EMMERT: But, education, or as you put it “book learnin’” is the primary mission of the NCAA.

SANKEY: Since when?

*Assistant whispers into Sankey’s ear*

SANKEY: Oh, yeah, right.

EMMERT: So why would we ban it?

SANKEY: ‘Cause we’re sick and tired of those dadgum Yankees like Jim Harbaugh takin’ away our advantage in ‘croo-

*gets elbowed by assistant*

SANKEY: I mean, won’t somebody please think of the children?

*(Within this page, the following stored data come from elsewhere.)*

(** What [set_health] keeps of them. *)
Definition process_sample (p : ProcessMetrics) : ProcessSample :=
  MkProcess (pm_name p) (f64_of_f32 (pm_cpu_percent p)) (f64_of_f32 (pm_cpu_percent_total p))
    (as_i64 (pm_rss_bytes p)) (as_i64 (pm_virtual_bytes p)) (as_i64 (pm_run_time_secs p)).

Definition set_processes (processes : list ProcessMetrics) : gmap Z ProcessSample :=
  fold_left (λ m p, <[pm_pid p := process_sample p]> m) processes ∅.

(** ** Services *)

Inductive MessagingPattern : Type := PublishSubscribe | EventPattern | RequestResponse | Blackboard | OtherPattern.

#[export] Instance MessagingPattern_eq_dec : EqDecision MessagingPattern.
Proof. solve_decision. Defined.

(** A service of the listing; its dynamic details, the nodes, may be missing. *)
Record IoxService : Type := MkIoxService {
  xs_name : string;
  xs_pattern : MessagingPattern;
  xs_nodes : option (list Z)
}.

Record ServiceInfo : Type := MkServiceInfo {
  si_name : string;
  si_pattern : string;
  si_role : ServiceRole;
  si_participants : nat
}.

Definition pattern_label (p : MessagingPattern) : string :=
  match p with
  | PublishSubscribe => "PublishSubscribe"
  | EventPattern => "Event"
  | RequestResponse => "RequestResponse"
  | Blackboard => "Blackboard"
  | OtherPattern => "Other"
  end.

Definition service_info (s : IoxService) : ServiceInfo :=
  MkServiceInfo (xs_name s) (pattern_label (xs_pattern s)) (role_of (xs_name s))
    (match xs_nodes s with Some nodes => length nodes | None => O end).

(** The error of a listing is its debug text. *)
Definition list_services (l : Listing IoxService) : result (list ServiceInfo) RpcError :=
  let services := fold_left (λ services s, services ++ [service_info s]) (ls_items l) [] in
  match ls_end l with
  | Ok _ => Ok services
  | Err e => Err (TransportError ("service inventory: " +:+ e)%string)
  end.

(** The labels an observer keys its series on. *)
Definition role_label (r : ServiceRole) : string :=
  match r with
  | RRequest => "req"
  | RResponse => "resp"
  | RRequestNotify => "req_notify"
  | RResponseNotify => "resp_notify"
  | ROther => "other"
  end.

(** [discover_channels] reads the same listing. *)
Definition discovery_listing (l : Listing IoxService) : list (string * bool) :=
  map (λ s, (xs_name s, bool_decide (xs_pattern s = PublishSubscribe))) (ls_items l).

(** ** The reads of a view ([transport/monitor.rs]) *)

(** The native header of a sample: the pid its node id answers, and the two ids. *)
Record SampleHeader : Type := MkSampleHeader { sh_pid : result Z string; sh_node_id : Z; sh_publisher_id : Z }.

Definition from_native (header : SampleHeader) : Emitter :=
  MkEmitter (node_pid_to_u32 (sh_pid header)) (sh_node_id header) (sh_publisher_id header).

Definition NativeSample : Type := RpcHeader * SampleHeader * bytes.

(** [received] is the answer of the port. *)
Definition try_receive (received : result (option NativeSample) string)
    : result (option (RpcHeader * Emitter * Z)) RpcError :=
  match received with
  | Ok (Some (user_header, header, payload)) => Ok (Some (user_header, from_native header, Z.of_nat (length payload)))
  | Ok None => Ok None
  | Err e => Err (TransportError ("monitor receive: " +:+ e)%string)
  end.
(** * dnsx: option parsing of the runner (internal/runner/options.go)

    A shallow embedding of the startup configuration code: the rcode filter
    ([configureRcodes]), the input-mode rules ([validateOptions]), the
    resume checkpoint ([ShouldLoadResume], [ShouldSaveResume],
    [configureResume]) and their sequencing in [ParseOptions]. *)

From Stdlib Require Import ZArith Ascii String List Bool Lia.
From stdpp Require Import base decidable option list gmap strings.

Local Open Scope string_scope.
Local Open Scope Z_scope.

(** ** Go strings: byte sequences *)

(** A Go string is a sequence of bytes; [ascii] is one byte. *)
Definition byteVal (c : ascii) : Z := Z.of_N (N_of_ascii c).

(** [c < utf8.RuneSelf]: the byte is an ASCII character. *)
Definition isASCIIByte (c : ascii) : bool := byteVal c <? 128.

Fixpoint isASCII (s : string) : bool :=
  match s with
  | EmptyString => true
  | String c s' => isASCIIByte c && isASCII s'
  end.

(** The ASCII branch of [strings.ToLower]: ['A'..'Z'] get ['a' - 'A'] added. *)
Definition lowerByte (c : ascii) : ascii :=
  if (65 <=? byteVal c) && (byteVal c <=? 90)
  then ascii_of_N (N_of_ascii c + 32)
  else c.

Fixpoint lowerASCII (s : string) : string :=
  match s with
  | EmptyString => EmptyString
  | String c s' => String (lowerByte c) (lowerASCII s')
  end.
(** * The tweet cache of the news dashboard proxy (server.js)

    A shallow embedding of the file-backed tweet store
    ([loadStoredTweets], [saveStoredTweets], [getRandomStoredTweets]), of the
    start-up seeding ([initializeSampleTweets]) and of the
    [/api/twitter/search] route, followed by the properties of the
    cache-fallback design. *)

From Stdlib Require Import List String Ascii ZArith QArith Bool Lia.
From Stdlib Require Import Permutation Sorted DecimalString.
Import ListNotations.

Open Scope string_scope.
Open Scope list_scope.
Open Scope Z_scope.

(* ================================================================= *)
(** ** Data *)

(** [public_metrics] of a tweet. *)
Record PublicMetrics := {
  retweet_count : Z;
  reply_count : Z;
  like_count : Z;
  quote_count : Z
}.

(** A user object of [includes.users], with the fields the route asks the
    upstream for, also the [author] embedded in a processed tweet.  The
    default author of the route has no [id] and no [verified]; a
    [profile_image_url] of [None] is [null]. *)
Record User := {
  user_id : option string;
  username : string;
  name : string;
  profile_image_url : option string;
  verified : option bool
}.

(** The [author] of a tweet as JSON holds it: a user object, or another
    value ([{}], a string, a boolean). *)
Inductive Author :=
| AuthorUser (u : User)
| AuthorEmpty
| AuthorString (s : string)
| AuthorBool (b : bool).

(** A tweet object, as JSON holds it.  [created_at] stands for the time
    value, in milliseconds, of [new Date(tweet.created_at)]; [isMockData] is
    [false] when the property is absent; [author] is [None] when the
    property is absent or [null]. *)
Record Tweet := {
  id : string;
  isMockData : bool;
  text : string;
  created_at : Z;
  author_id : string;
  author : option Author;
  public_metrics : PublicMetrics
}.

(** The document kept in the backing file:
    [{ tweets: [...], lastUpdated: <ISO time> }].  [tweets] is [None] when
    the property is missing. *)
Record Database := {
  tweets : option (list Tweet);
  lastUpdated : Z
}.

(** The text of a file, by what [JSON.parse] makes of it: a syntax error,
    or a value, [None] being JSON [null]. *)
Inductive JsonText :=
| Malformed
| Encodes (doc : option Database).

(** A path of the file system: [fs.readFile] rejects with an error carrying
    [code] (['ENOENT'] for a path that does not exist), or yields the text. *)
Inductive FileState :=
| Unreadable (code : string)
| Contents (t : JsonText).

(** How [fs.writeFile] rejects: before the file is opened (a permission,
    say), which leaves the file alone, or after it was opened with flag
    ['w'], which has emptied it (a full disk, say). *)
Inductive WriteFault :=
| RejectedAtOpen (code : string)
| RejectedAfterOpen (code : string).

Definition fault_code (f : WriteFault) : string :=
  match f with
  | RejectedAtOpen code => code
  | RejectedAfterOpen code => code
  end.

(** Calls made to the [fs] module, in order. *)
Inductive FsCall :=
| ReadFile (path : string)
| WriteFile (path : string)
| Rename (from to : string).

Inductive Exn :=
| FsError (code : string)
| SyntaxError
| TypeError
| FetchError.

Inductive LogEntry :=
| ConsoleLog (msg : string)
| ConsoleError (msg : string) (cause : option Exn).

Record Includes := {
  users : option (list User)
}.

(** A JSON object received from upstream, by the properties the server
    reads. *)
Record JsonObject := {
  access_token : option string;
  data : option (list Tweet);
  includes : option Includes
}.

(** What [response.json()] gives: a rejection, [null], an object, or another
    JSON value (on which every property read is [undefined]). *)
Inductive Body :=
| NotJson
| JsonNull
| JsonObj (o : JsonObject)
| JsonOther (raw : string).

Record HttpResponse := {
  ok : bool;
  status : Z;
  body_text : option string;
  json : Body
}.

(** The process and its environment: the file system ([files], and
    [write_fault], how it rejects a write, if it does), the calls made to [fs] and the lines printed so far, the global
    [twitterBearerToken] and [process.env.TWITTER_BEARER_TOKEN], the answer
    of the network to a [fetch] of each URL ([None]: the fetch rejects), the
    values [Math.random()] yields call after call, and the clock. *)
Record World := mkWorld {
  files : string -> FileState;
  write_fault : option WriteFault;
  fs_calls : list FsCall;
  console : list LogEntry;
  twitterBearerToken : option string;
  env_TWITTER_BEARER_TOKEN : option string;
  network : string -> option HttpResponse;
  random : nat -> Q;
  random_calls : nat;
  now : Z
}.

Definition with_files (f : string -> FileState) (w : World) : World :=
  mkWorld f (write_fault w) (fs_calls w) (console w) (twitterBearerToken w)
    (env_TWITTER_BEARER_TOKEN w) (network w) (random w) (random_calls w) (now w).

Definition with_fs_calls (c : list FsCall) (w : World) : World :=
  mkWorld (files w) (write_fault w) c (console w) (twitterBearerToken w)
    (env_TWITTER_BEARER_TOKEN w) (network w) (random w) (random_calls w) (now w).

Definition with_console (c : list LogEntry) (w : World) : World :=
  mkWorld (files w) (write_fault w) (fs_calls w) c (twitterBearerToken w)
    (env_TWITTER_BEARER_TOKEN w) (network w) (random w) (random_calls w) (now w).

Definition with_token (t : option string) (w : World) : World :=
  mkWorld (files w) (write_fault w) (fs_calls w) (console w) t
    (env_TWITTER_BEARER_TOKEN w) (network w) (random w) (random_calls w) (now w).

Definition with_random_calls (n : nat) (w : World) : World :=
  mkWorld (files w) (write_fault w) (fs_calls w) (console w) (twitterBearerToken w)
    (env_TWITTER_BEARER_TOKEN w) (network w) (random w) n (now w).

(* ================================================================= *)
(** ** Computations: state and exceptions *)

Inductive Outcome (A : Type) :=
| Return (a : A)
| Throw (e : Exn).
Arguments Return {A} a.
Arguments Throw {A} e.

Definition M (A : Type) : Type := World -> Outcome A * World.

Definition ret {A} (a : A) : M A := fun w => (Return a, w).

Definition throw {A} (e : Exn) : M A := fun w => (Throw e, w).

Definition bind {A B} (c : M A) (k : A -> M B) : M B :=
  fun w =>
    match c w with
    | (Return a, w') => k a w'
    | (Throw e, w') => (Throw e, w')
    end.

(** [try { c } catch (error) { h error }] *)
Definition try_catch {A} (c : M A) (h : Exn -> M A) : M A :=
  fun w =>
    match c w with
    | (Return a, w') => (Return a, w')
    | (Throw e, w') => h e w'
    end.

Declare Scope js_scope.
Delimit Scope js_scope with js.
Notation "x <- c ;; k" := (bind c (fun x => k))
  (at level 61, c at next level, right associativity) : js_scope.
Notation "c ;; k" := (bind c (fun _ => k))
  (at level 61, right associativity) : js_scope.
Open Scope js_scope.

(** *** Primitives of the runtime *)

Definition console_log (msg : string) : M unit :=
  fun w => (Return tt, with_console (console w ++ [ConsoleLog msg]) w).

Definition console_error (msg : string) (cause : option Exn) : M unit :=
  fun w => (Return tt, with_console (console w ++ [ConsoleError msg cause]) w).

Definition Date_now : M Z := fun w => (Return (now w), w).

Definition Math_random : M Q :=
  fun w => (Return (random w (random_calls w)),
            with_random_calls (S (random_calls w)) w).

Definition fs_readFile (path : string) : M JsonText :=
  fun w =>
    let w' := with_fs_calls (fs_calls w ++ [ReadFile path]) w in
    match files w path with
    | Unreadable code => (Throw (FsError code), w')
    | Contents t => (Return t, w')
    end.

(** [fs.writeFile(path, text)]: the whole text replaces the file at [path],
    unless the write is rejected.  A write rejected after the open leaves
    the file empty or with a proper prefix of the text, on which
    [JSON.parse] throws. *)
Definition fs_writeFile (path : string) (t : JsonText) : M unit :=
  fun w =>
    let w' := with_fs_calls (fs_calls w ++ [WriteFile path]) w in
    match write_fault w with
    | Some (RejectedAtOpen code) => (Throw (FsError code), w')
    | Some (RejectedAfterOpen code) =>
        (Throw (FsError code),
         with_files (fun p => if String.eqb p path then Contents Malformed else files w p) w')
    | None =>
        (Return tt,
         with_files (fun p => if String.eqb p path then Contents t else files w p) w')
    end.

Definition JSON_parse (t : JsonText) : M (option Database) :=
  match t with
  | Malformed => throw SyntaxError
  | Encodes v => ret v
  end.

Definition JSON_stringify (doc : Database) : JsonText := Encodes (Some doc).

Definition fetch (url : string) : M HttpResponse :=
  fun w =>
    match network w url with
    | Some r => (Return r, w)
    | None => (Throw FetchError, w)
    end.

Definition response_json (r : HttpResponse) : M Body :=
  match json r with
  | NotJson => throw SyntaxError
  | b => ret b
  end.

Definition response_text (r : HttpResponse) : M string :=
  match body_text r with
  | Some s => ret s
  | None => throw FetchError
  end.

Definition string_of_nat (n : nat) : string :=
  NilZero.string_of_uint (Nat.to_uint n).

Definition string_of_Z (z : Z) : string :=
  NilZero.string_of_int (Z.to_int z).

(** Truthiness of a string-valued property that may be absent. *)
Definition truthy (s : option string) : bool :=
  match s with
  | Some s => negb (String.eqb s "")
  | None => false
  end.

(* ================================================================= *)
(** ** Arrays and Map *)

(** [arr.slice(start, stop)] for integer arguments; a negative index counts
    from the end. *)
Definition Array_slice {A} (start stop : Z) (l : list A) : list A :=
  let len := Z.of_nat (List.length l) in
  let from := if start <? 0 then Z.max (len + start) 0 else Z.min start len in
  let to := if stop <? 0 then Z.max (len + stop) 0 else Z.min stop len in
  firstn (Z.to_nat (to - from)) (skipn (Z.to_nat from) l).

EMMERT: What do you mean, Mr. Sankey?

SANKEY: Uh, well, ya know, books are heavy. And it’s real unfair on the kids to make ‘em carry ‘em around. And then to say they should read them? It’s just not fair to the athletes. Especially if you’re tellin’ ‘em to read over spring break.

EMMERT: But if we ban “book learnin’”, what exactly are we providing to the student-athletes?

SANKEY: What are ya talkin’ about? Our athletes get paid thousands and thousands of doll-

*gets elbowed by assistant*

SANKEY: I mean, they get to attend our fine institutions.

EMMERT: But without education at those institutions, what are they actually getting?

SANKEY: I just told ya, thousands and thousands of doll-

*gets elbowed by assistant*

SANKEY: Oh, right. Uh, look, Mr. Emmert, there’s plenty of stuff to learn besides what’s in books. The athletes could major in any one of a number of fantastic fields, like frog giggin’, square dancin’, huntin’, fishin’, revisionist history, and of course, dentistry.

EMMERT, incredulously: Dentistry?

SANKEY: Yeah, it’s super easy down here. Not that many teeth to worry about.

EMMERT: Look, Mr. Sankey, I just don’t think this is something the NCAA can do.

SANKEY: Alright, I’m fixin’ to level with ya. We’re sick of those city slickers with their fancy German cars and Gucci loafers and Park Avenue manicures comin’ down here and takin’ our ‘croots away. They think they’re soooo fancy ‘cause they know how to read. WE WON THE WAR, GUYS!

EMMERT: Uh, Mr. Sankey, you are aware the north won the Civil War?

SANKEY: Ugh. Don’t remind me. I’m talkin’ about the war on literacy.

EMMERT, with his face in his hand: Mr. Sankey, being able to read is a good thing.

SANKEY: Says you.

EMMERT: Yes, well, regardless, your request is denied.

*bagman shows up, hands Emmert a large sack with a dollar sign on it*

EMMERT: Okay, Mr. Sankey, your motion passes. Anything else we can do for you?